--- Activity ---
Exactly the lines starting at the line containing "rows are addressed" and ending at the line containing "stream of draws with a read position;" are to be written out from the listing below, both included.
-=-=-
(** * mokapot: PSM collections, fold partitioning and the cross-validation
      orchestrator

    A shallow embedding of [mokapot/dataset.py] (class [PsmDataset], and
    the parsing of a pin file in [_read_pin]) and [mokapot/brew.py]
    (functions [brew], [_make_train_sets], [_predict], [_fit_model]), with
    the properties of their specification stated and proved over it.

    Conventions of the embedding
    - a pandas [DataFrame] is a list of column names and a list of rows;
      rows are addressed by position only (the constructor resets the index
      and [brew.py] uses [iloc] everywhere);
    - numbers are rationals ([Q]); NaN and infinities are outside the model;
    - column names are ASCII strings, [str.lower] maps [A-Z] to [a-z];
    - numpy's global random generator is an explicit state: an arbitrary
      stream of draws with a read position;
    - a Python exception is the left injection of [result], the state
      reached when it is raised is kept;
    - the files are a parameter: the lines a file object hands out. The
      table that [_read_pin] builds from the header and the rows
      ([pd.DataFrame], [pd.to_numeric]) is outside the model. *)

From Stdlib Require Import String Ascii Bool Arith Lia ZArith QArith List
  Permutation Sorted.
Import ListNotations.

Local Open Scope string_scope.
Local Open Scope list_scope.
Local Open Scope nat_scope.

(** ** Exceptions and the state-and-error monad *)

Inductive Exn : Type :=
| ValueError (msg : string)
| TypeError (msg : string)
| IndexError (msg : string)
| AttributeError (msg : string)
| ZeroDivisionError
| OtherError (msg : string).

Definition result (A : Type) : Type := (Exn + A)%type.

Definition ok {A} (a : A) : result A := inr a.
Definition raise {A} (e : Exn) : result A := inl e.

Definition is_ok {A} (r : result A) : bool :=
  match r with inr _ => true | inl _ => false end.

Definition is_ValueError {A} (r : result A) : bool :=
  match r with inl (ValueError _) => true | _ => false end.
-=-=-
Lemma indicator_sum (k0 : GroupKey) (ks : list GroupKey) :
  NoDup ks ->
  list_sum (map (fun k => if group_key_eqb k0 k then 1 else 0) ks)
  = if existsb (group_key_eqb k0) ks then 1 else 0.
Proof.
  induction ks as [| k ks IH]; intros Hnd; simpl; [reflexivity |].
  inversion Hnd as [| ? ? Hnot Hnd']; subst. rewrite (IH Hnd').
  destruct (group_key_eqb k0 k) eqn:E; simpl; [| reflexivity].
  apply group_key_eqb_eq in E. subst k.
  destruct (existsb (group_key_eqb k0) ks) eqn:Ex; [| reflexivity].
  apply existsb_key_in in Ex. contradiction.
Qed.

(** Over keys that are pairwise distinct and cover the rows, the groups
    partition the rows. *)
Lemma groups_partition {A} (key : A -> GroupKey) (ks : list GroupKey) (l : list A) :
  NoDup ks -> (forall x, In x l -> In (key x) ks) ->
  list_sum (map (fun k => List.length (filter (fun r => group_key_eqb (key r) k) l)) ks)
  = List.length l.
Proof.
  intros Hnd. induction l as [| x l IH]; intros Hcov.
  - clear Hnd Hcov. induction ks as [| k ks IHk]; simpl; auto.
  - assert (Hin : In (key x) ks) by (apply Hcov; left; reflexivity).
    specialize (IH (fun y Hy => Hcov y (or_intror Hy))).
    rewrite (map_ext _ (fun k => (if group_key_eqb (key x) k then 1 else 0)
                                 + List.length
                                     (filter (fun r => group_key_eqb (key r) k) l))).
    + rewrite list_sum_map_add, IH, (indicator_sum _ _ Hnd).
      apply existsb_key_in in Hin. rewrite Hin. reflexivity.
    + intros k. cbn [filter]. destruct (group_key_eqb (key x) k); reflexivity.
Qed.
-=-=-
--- Result of this task ---
      rows are addressed by position only (the constructor resets the index
      and [brew.py] uses [iloc] everywhere);
    - numbers are rationals ([Q]); NaN and infinities are outside the model;
    - column names are ASCII strings, [str.lower] maps [A-Z] to [a-z];
    - numpy's global random generator is an explicit state: an arbitrary
      stream of draws with a read position;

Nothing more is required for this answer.